UNITED NATIONS (AP) - The United Nations rejected a claim for damages on behalf of more than 5,000 Haitian cholera victims and their families on Thursday, citing diplomatic immunity.
The claim was filed in November 2011 by the Institute for Justice and Democracy in Haiti, a Boston-based human rights group that contended the U.N. and its peacekeeping force are liable for hundreds of millions of dollars for failing to adequately screen peacekeeping soldiers.
It cited studies suggesting that the disease was inadvertently brought to Haiti by a U.N. battalion from Nepal, where cholera is endemic. A local contractor failed to properly sanitize the waste of a U.N. base, and the bacteria leaked into a tributary of one of Haiti’s biggest rivers, according to one study by a U.N.-appointed panel.
Cholera has sickened nearly 500,000 people and killed over 7,750 people since the outbreak began in October 2010, according to the Haitian government. About half the people in the country of 10 million have no bathroom at all and sanitation access is the worst in the Western Hemisphere.
U.N. spokesman Martin Nesirky said the United Nations informed representatives of the claimant of the U.N. rejection on Thursday.
Secretary-General Ban Ki-moon also called Haitian President Michel Martelly to inform him of the decision “and to reiterate the commitment of the United Nations to the elimination of cholera in Haiti,” Nesirky said.
Brian Concannon, the institute’s director, said that after 15 months, the rejection was a single sentence, based on the world organization’s immunity, which said the claims are “not receivable” because they concern “a review of political and policy matters.”
“Our case is about the U.N. dumping contaminated sewage in Haiti’s waters that has caused thousands of deaths,” he said. “Under this definition, any harm that the U.N. does to anybody would be a matter of policy.”
Concannon told The Associated Press: “We’re disappointed because the U.N. is passing up a chance to stop cholera’s killing, and to show leadership in promoting the rule of law.”
Mario Joseph, lead attorney for the victims, added: “It is disgraceful that the U.N. will not even consider compensating the thousands of families who have lost their children, mothers, fathers, brothers and sisters due to the UN’s wrongdoing.”
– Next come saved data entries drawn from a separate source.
(** * A shallow embedding of the segregated-list allocator [mm.c]

    The allocator keeps every block inside one contiguous arena obtained
    from [mem_sbrk].  A block starts with a one-word header that packs the
    block size with three flag bits; free blocks of 32 bytes or more also
    carry a footer and two list links, free 16-byte blocks carry one link.

    Machine words ([word_t], [size_t]) are modelled as [Z] in the range
    [0, 2^64) with the wrap-around of unsigned arithmetic written out.
    Memory is a finite map from the byte address of a word to the word. *)

From Stdlib Require Import ZArith Lia List Bool.
From stdpp Require Import base option gmap list.

Local Open Scope Z_scope.

(** ** Basic constants *)

Abbreviation word_t := Z (only parsing).

Definition modulus : Z := 2 ^ 64.
Definition SIZE_MAX : Z := modulus - 1.

(** Unsigned 64-bit wrap-around. *)
Definition wrap (x : Z) : Z := x mod modulus.

Definition wsize : Z := 8.
Definition dsize : Z := 2 * wsize.
Definition min_block_size : Z := dsize.
Definition chunksize : Z := Z.shiftl 1 9.
Definition alloc_mask : word_t := 1.
Definition palloc_mask : word_t := 2.
Definition mpalloc_mask : word_t := 4.
(** [~(word_t)0xF] on a 64-bit word. *)
Definition size_mask : word_t := Z.lxor SIZE_MAX 15.
Definition BUCKET_COUNT : Z := 14.
Definition MINI_BLOCK_SIZE : Z := 16.

(** Linear arithmetic with division and remainder by constants. *)
Ltac divlia := Z.to_euclidean_division_equations; lia.

(** ** Pure helpers *)

Definition max (x y : Z) : Z := if y <? x then x else y.

(** [n * ((size + (n - 1)) / n)] on [size_t]. *)
Definition round_up (size n : Z) : Z :=
  wrap (n * (wrap (size + (n - 1)) / n)).

Definition pack (size : Z) (mpalloc palloc alloc : bool) : word_t :=
  let word := size in
  let word := if alloc then Z.lor word alloc_mask else word in
  let word := if palloc then Z.lor word palloc_mask else word in
  let word := if mpalloc then Z.lor word mpalloc_mask else word in
  word.

Definition extract_size (word : word_t) : Z := Z.land word size_mask.

(** Conversion of an integer to C's [bool]. *)
Definition to_bool (x : Z) : bool := negb (x =? 0).

Definition extract_alloc (word : word_t) : bool :=
  to_bool (Z.land word alloc_mask).

Definition extract_palloc (word : word_t) : bool :=
  to_bool (Z.shiftr (Z.land word palloc_mask) 1).

Definition extract_mpalloc (word : word_t) : bool :=
  to_bool (Z.shiftr (Z.land word mpalloc_mask) 2).

Definition isMiniSize (size : Z) : bool := size =? MINI_BLOCK_SIZE.

Definition home_address (size : Z) : Z :=
  if size =? 32 then 0
  else if (33 <=? size) && (size <=? 64) then 1
  else if (65 <=? size) && (size <=? 85) then 2
  else if (86 <=? size) && (size <=? 112) then 3
  else if (113 <=? size) && (size <=? 128) then 4
  else if (129 <=? size) && (size <=? 160) then 5
  else if (161 <=? size) && (size <=? 200) then 6
  else if (201 <=? size) && (size <=? 256) then 7
  else if (257 <=? size) && (size <=? 512) then 8
  else if (513 <=? size) && (size <=? 1024) then 9
  else if (1025 <=? size) && (size <=? 2048) then 10
  else if (2049 <=? size) && (size <=? 4096) then 11
  else if (4097 <=? size) && (size <=? 8192) then 12
  else 13.

(** The bucket table as the design document lists it: inclusive lower and
    upper bounds, the last bucket being unbounded. *)
Definition bucket_table : list (Z * option Z) :=
  [ (32, Some 32); (33, Some 64); (65, Some 85); (86, Some 112);
    (113, Some 128); (129, Some 160); (161, Some 200); (201, Some 256);
    (257, Some 512); (513, Some 1024); (1025, Some 2048);
    (2049, Some 4096); (4097, Some 8192); (8193, None) ].

Definition in_bucket (size : Z) (b : Z * option Z) : bool :=
  (fst b <=? size) &&
  match snd b with Some hi => size <=? hi | None => true end.

(** ** The metadata codec *)

Section Codec.

Lemma flag_bits (size : Z) (mpalloc palloc alloc : bool) :
  0 <= size -> size mod 16 = 0 ->
  pack size mpalloc palloc alloc =
    size + (Z.b2z alloc + 2 * Z.b2z palloc + 4 * Z.b2z mpalloc).
Proof.
  intros Hs Hm.
  assert (Hk : size = 16 * (size / 16)) by (apply Z.div_exact; lia).
  set (k := size / 16) in *. clearbody k. subst size.
  assert (0 <= k) by lia.
  assert (Hlow : forall f, 0 <= f < 16 -> Z.lor (16 * k) f = 16 * k + f).
  { intros f Hf.
    assert (Hd : Z.land (16 * k) f = 0).
    { apply Z.bits_inj'; intros n Hn. rewrite Z.land_spec, Z.bits_0.
      destruct (Z_lt_ge_dec n 4) as [Hlt|Hge].
      - change 16 with (2 ^ 4). rewrite (Z.mul_comm _ k), Z.mul_pow2_bits_low by lia.
        reflexivity.
      - destruct (Z.eq_dec f 0) as [->|Hf0]; [now rewrite Z.bits_0, andb_false_r|].
        assert (Z.log2 f < 4) by (apply Z.log2_lt_pow2; lia).
        rewrite (Z.bits_above_log2 f n), andb_false_r by lia. reflexivity. }
    rewrite <- Z.lxor_lor by exact Hd. symmetry. apply Z.add_nocarry_lxor, Hd. }
  unfold pack, alloc_mask, palloc_mask, mpalloc_mask.
  destruct alloc, palloc, mpalloc; cbn [Z.b2z];
    rewrite <- ?Z.lor_assoc;
    repeat match goal with
           | |- context [Z.lor (Zpos ?a) (Zpos ?b)] =>
               let v := eval vm_compute in (Z.lor (Zpos a) (Zpos b)) in
               change (Z.lor (Zpos a) (Zpos b)) with v
           end;
    rewrite ?Hlow by lia; lia.
Qed.

Lemma size_mask_bits (n : Z) :
  0 <= n -> Z.testbit size_mask n = (4 <=? n) && (n <? 64).
Proof.
  intros Hn. change size_mask with (Z.shiftl (Z.ones 60) 4).
  destruct (Z.leb_spec 4 n) as [H4|H4]; cbn [andb].
  - rewrite Z.shiftl_spec by lia.
    destruct (Z.ltb_spec n 64).
    + apply Z.ones_spec_low; lia.
    + apply Z.ones_spec_high; lia.
  - apply Z.shiftl_spec_low; lia.
Qed.

(** Reading a size clears the four flag bits and keeps bits 4 to 63. *)
Lemma extract_size_spec (w : word_t) :
  extract_size w = 16 * ((w mod modulus) / 16).
Proof.
  unfold extract_size, modulus.
  rewrite (Z.mul_comm 16). change 16 with (2 ^ 4).
  rewrite <- Z.shiftr_div_pow2, <- Z.shiftl_mul_pow2, <- Z.land_ones by lia.
  apply Z.bits_inj'; intros n Hn.
  rewrite Z.land_spec, size_mask_bits by lia.
  destruct (Z.leb_spec 4 n) as [H4|H4]; cbn [andb].
  - rewrite Z.shiftl_spec, Z.shiftr_spec, Z.land_spec by lia.
    replace (n - 4 + 4) with n by lia.
    destruct (Z.ltb_spec n 64).
    + rewrite Z.ones_spec_low by lia. reflexivity.
    + rewrite Z.ones_spec_high by lia. reflexivity.
  - rewrite Z.shiftl_spec_low, andb_false_r by lia. reflexivity.
Qed.

Lemma extract_size_range (w : word_t) :
  0 <= extract_size w < modulus /\ extract_size w mod 16 = 0.
Proof.
  rewrite extract_size_spec. unfold modulus.
  assert (0 <= w mod 2 ^ 64 < 2 ^ 64) by (apply Z.mod_pos_bound; lia).
  assert (16 * (w mod 2 ^ 64 / 16) <= w mod 2 ^ 64) by (apply Z.mul_div_le; lia).
  assert (0 <= w mod 2 ^ 64 / 16) by (apply Z.div_pos; lia).
  split; [lia|]. rewrite Z.mul_comm. apply Z.mod_mul. lia.
Qed.

(** Each flag extractor reads one bit of the word. *)
Lemma flag_testbit (w : word_t) (i : Z) :
  0 <= i ->
  to_bool (Z.shiftr (Z.land w (2 ^ i)) i) = Z.testbit w i.
Proof.
  intros Hi.
  assert (E : Z.shiftr (Z.land w (2 ^ i)) i = Z.b2z (Z.testbit w i)).
  { apply Z.bits_inj'; intros n Hn.
    rewrite Z.shiftr_spec, Z.land_spec, Z.pow2_bits_eqb by lia.
    destruct (Z.eq_dec n 0) as [->|Hn0].
    - rewrite Z.add_0_l, Z.eqb_refl, andb_true_r, Z.b2z_bit0. reflexivity.
    - replace (i =? n + i) with false by (symmetry; apply Z.eqb_neq; lia).
      rewrite andb_false_r.
      destruct (Z.testbit w i); cbn [Z.b2z]; [|now rewrite Z.bits_0].
      rewrite <- (Z.pow_0_r 2), Z.pow2_bits_eqb by lia.
      symmetry; apply Z.eqb_neq; lia. }
  rewrite E. unfold to_bool. destruct (Z.testbit w i); reflexivity.
Qed.

Lemma extract_alloc_bit (w : word_t) : extract_alloc w = Z.testbit w 0.
Proof.
  unfold extract_alloc, alloc_mask.
  rewrite <- (flag_testbit w 0), Z.shiftr_0_r by lia. reflexivity.
Qed.

Lemma extract_palloc_bit (w : word_t) : extract_palloc w = Z.testbit w 1.
Proof. apply (flag_testbit w 1). lia. Qed.

Lemma extract_mpalloc_bit (w : word_t) : extract_mpalloc w = Z.testbit w 2.
Proof. apply (flag_testbit w 2). lia. Qed.

Lemma testbit_div (w i : Z) :
  0 <= i -> Z.b2z (Z.testbit w i) = (w / 2 ^ i) mod 2.
Proof. intros. apply Z.testbit_spec'. lia. Qed.

Lemma b2z_inj (a b : bool) : Z.b2z a = Z.b2z b -> a = b.
Proof. destruct a, b; cbn; congruence. Qed.

(** The four reads of a freshly packed word. *)
Lemma unpack (size : Z) (mpalloc palloc alloc : bool) :
  0 <= size < modulus -> size mod 16 = 0 ->
  let w := pack size mpalloc palloc alloc in
  extract_size w = size /\ extract_alloc w = alloc /\
  extract_palloc w = palloc /\ extract_mpalloc w = mpalloc.
Proof.
  intros Hs Hm w. subst w. rewrite flag_bits by lia.
  rewrite extract_size_spec, extract_alloc_bit, extract_palloc_bit,
    extract_mpalloc_bit.
  unfold modulus in *.
  repeat split; [|apply b2z_inj; rewrite testbit_div by lia ..];
    destruct alloc, palloc, mpalloc; cbn [Z.b2z];
    change (2 ^ 0) with 1; change (2 ^ 1) with 2; change (2 ^ 2) with 4;
    change (2 ^ 64) with 18446744073709551616 in *; divlia.
Qed.

End Codec.

(** ** The size classes *)

Section Buckets.

(** The index of the first table row holding the size, counted from
    [i]; the length of the table when no row holds it. *)
Fixpoint table_index (size : Z) (i : Z) (t : list (Z * option Z)) : Z :=
  match t with
  | [] => i
  | b :: t' => if in_bucket size b then i else table_index size (i + 1) t'
  end.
Concannon, a co-counsel for the victims, said the institute’s next step will be to go to a national court to seek compensation for the victims, “but we haven’t decided which one yet,” possibly in Haiti, the United States or Europe.
The institute was seeking a minimum of $100,000 for each bereaved family and $50,000 for each cholera survivor.
When the compensation claim was filed with the secretary-general and the claims unit for the U.N. peacekeeping mission in Haiti in 2011, Concannon said he hoped the U.N. peacekeeping force would create a lifesaving program that would provide sanitation, potable water and medical treatment. He also said he wanted a public apology for the victims.
In December, Ban announced a $2.27 billion initiative to help eradicate cholera in Haiti and the Dominican Republic, which share the island of Hispaniola, and vowed to work aggressively to secure donations for the ambitious but still mostly unfunded 10-year plan.
Nesirky said Thursday that the secretary-general “again expresses his profound sympathy for the terrible suffering caused by the cholera epidemic, and calls on all partners in Haiti and the international community to work together to ensure better health and a better future for the people of Haiti.”